AIM OF THE TASK:
The data must be returned exactly. No line may be left out.

* * * * * * * * *

(** Witness: a file of three bytes written and read back at one MiB a second. *)
Lemma throttled_is_transparent_witness :
  let s := mkThrottled (mkLocal (mkFs ∅ {[["repo"]]}) []) (Some (limiter_new BYTES_PER_MIB 0)) (Some (limiter_new BYTES_PER_MIB 0)) 0 in
  let ops := [BPut "config" ([1; 2; 3]); BGet "config"; BExists "other"] in
  let run := run_ops (throttled (local_backend ["repo"] (fun _ => "x")) (fun t => t)) ops s in
  run.1 = [GotDone (Ok tt); GotData (Ok (Some ([1; 2; 3]))); GotBool (Ok false)] /\ advanced 3 3 s run.2.
Proof.
  cbv zeta. match goal with |- (run_ops ?b ?ops ?s).1 = ?l /\ _ => assert (E : (run_ops b ops s).1 = l) by (vm_compute; reflexivity);
    pose proof (throttled_is_transparent (local_backend ["repo"] (fun _ => "x")) (fun t => t) ops s) as H; destruct (run_ops b ops s) as [answers s'] end.
  cbn [fst snd] in *. subst answers. split; [reflexivity|]. refine (proj2 (H _ _)); [lia|]. split; split; done.
Defined.

(** ** What the wrapper leaves out *)

(** A backend that verifies packs on its server no longer does when a limit
    is set: the wrapper answers that it cannot. *)
Lemma throttled_drops_server_verify {St} (inner : Backend St) took plan s r i :
  b_server_verify_packs inner plan (th_inner s) = (Ok r, i) -> (b_server_verify_packs (throttled inner took) plan s).1 = Err (UnsupportedBackend "server-side verify-packs API").
Proof. done. Qed.

(** ** URLs over plain HTTP *)

(** An S3 endpoint over plain HTTP is reached only when the configuration
    allows it. *)
Lemma s3_http_refused trim url_parse print_port raw url host : String.eqb (trim raw) "" = false -> url_contains "://" (trim raw) = true -> starts_with (trim raw) "s3+http" = true ->
  url_parse (trim raw) = Some url -> u_scheme url = "s3+http" -> u_host url = Some host ->
  exists er, checked_url trim url_parse print_port raw false = Err er.
Proof.
  intros Hne Hc Hpre Hp Hs Hh. unfold checked_url, parse_repo_url. rewrite Hne, Hc, Hp, Hs.
  assert (Hl : starts_with (trim raw) "/" || starts_with (trim raw) "./" || starts_with (trim raw) "../" || String.eqb (trim raw) "." || String.eqb (trim raw) ".." = false).
  { apply starts_with_inv in Hpre as [b ->]. reflexivity. }
  rewrite Hl. cbn [String.eqb Ascii.eqb Bool.eqb orb negb]. unfold parse_s3_url. rewrite Hh. destruct (default _ _) as [bucket r].
  destruct (String.eqb bucket ""); [eexists; reflexivity|]. cbn [mbind result_bind]. unfold enforce_secure_http.
  match goal with |- context [to_ascii_lowercase ("http" +:+ "://" +:+ ?x)] => change (to_ascii_lowercase ("http" +:+ "://" +:+ x)) with ("http://" +:+ to_ascii_lowercase x) end.
  rewrite starts_with_prefix. eexists. reflexivity.
Qed.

* * * * * * * * *

TASK OUTPUT:
(** Witness: a file of three bytes written and read back at one MiB a second. *)
Lemma throttled_is_transparent_witness :
  let s := mkThrottled (mkLocal (mkFs ∅ {[["repo"]]}) []) (Some (limiter_new BYTES_PER_MIB 0)) (Some (limiter_new BYTES_PER_MIB 0)) 0 in
  let ops := [BPut "config" ([1; 2; 3]); BGet "config"; BExists "other"] in
  let run := run_ops (throttled (local_backend ["repo"] (fun _ => "x")) (fun t => t)) ops s in
  run.1 = [GotDone (Ok tt); GotData (Ok (Some ([1; 2; 3]))); GotBool (Ok false)] /\ advanced 3 3 s run.2.
Proof.
  cbv zeta. match goal with |- (run_ops ?b ?ops ?s).1 = ?l /\ _ => assert (E : (run_ops b ops s).1 = l) by (vm_compute; reflexivity);
    pose proof (throttled_is_transparent (local_backend ["repo"] (fun _ => "x")) (fun t => t) ops s) as H; destruct (run_ops b ops s) as [answers s'] end.
  cbn [fst snd] in *. subst answers. split; [reflexivity|]. refine (proj2 (H _ _)); [lia|]. split; split; done.
Defined.

(** ** What the wrapper leaves out *)

(** A backend that verifies packs on its server no longer does when a limit
    is set: the wrapper answers that it cannot. *)
Lemma throttled_drops_server_verify {St} (inner : Backend St) took plan s r i :
  b_server_verify_packs inner plan (th_inner s) = (Ok r, i) -> (b_server_verify_packs (throttled inner took) plan s).1 = Err (UnsupportedBackend "server-side verify-packs API").
Proof. done. Qed.

(** ** URLs over plain HTTP *)

(** An S3 endpoint over plain HTTP is reached only when the configuration
    allows it. *)
Lemma s3_http_refused trim url_parse print_port raw url host : String.eqb (trim raw) "" = false -> url_contains "://" (trim raw) = true -> starts_with (trim raw) "s3+http" = true ->
  url_parse (trim raw) = Some url -> u_scheme url = "s3+http" -> u_host url = Some host ->
  exists er, checked_url trim url_parse print_port raw false = Err er.
Proof.
  intros Hne Hc Hpre Hp Hs Hh. unfold checked_url, parse_repo_url. rewrite Hne, Hc, Hp, Hs.
  assert (Hl : starts_with (trim raw) "/" || starts_with (trim raw) "./" || starts_with (trim raw) "../" || String.eqb (trim raw) "." || String.eqb (trim raw) ".." = false).
  { apply starts_with_inv in Hpre as [b ->]. reflexivity. }
  rewrite Hl. cbn [String.eqb Ascii.eqb Bool.eqb orb negb]. unfold parse_s3_url. rewrite Hh. destruct (default _ _) as [bucket r].
  destruct (String.eqb bucket ""); [eexists; reflexivity|]. cbn [mbind result_bind]. unfold enforce_secure_http.
  match goal with |- context [to_ascii_lowercase ("http" +:+ "://" +:+ ?x)] => change (to_ascii_lowercase ("http" +:+ "://" +:+ x)) with ("http://" +:+ to_ascii_lowercase x) end.
  rewrite starts_with_prefix. eexists. reflexivity.
Qed.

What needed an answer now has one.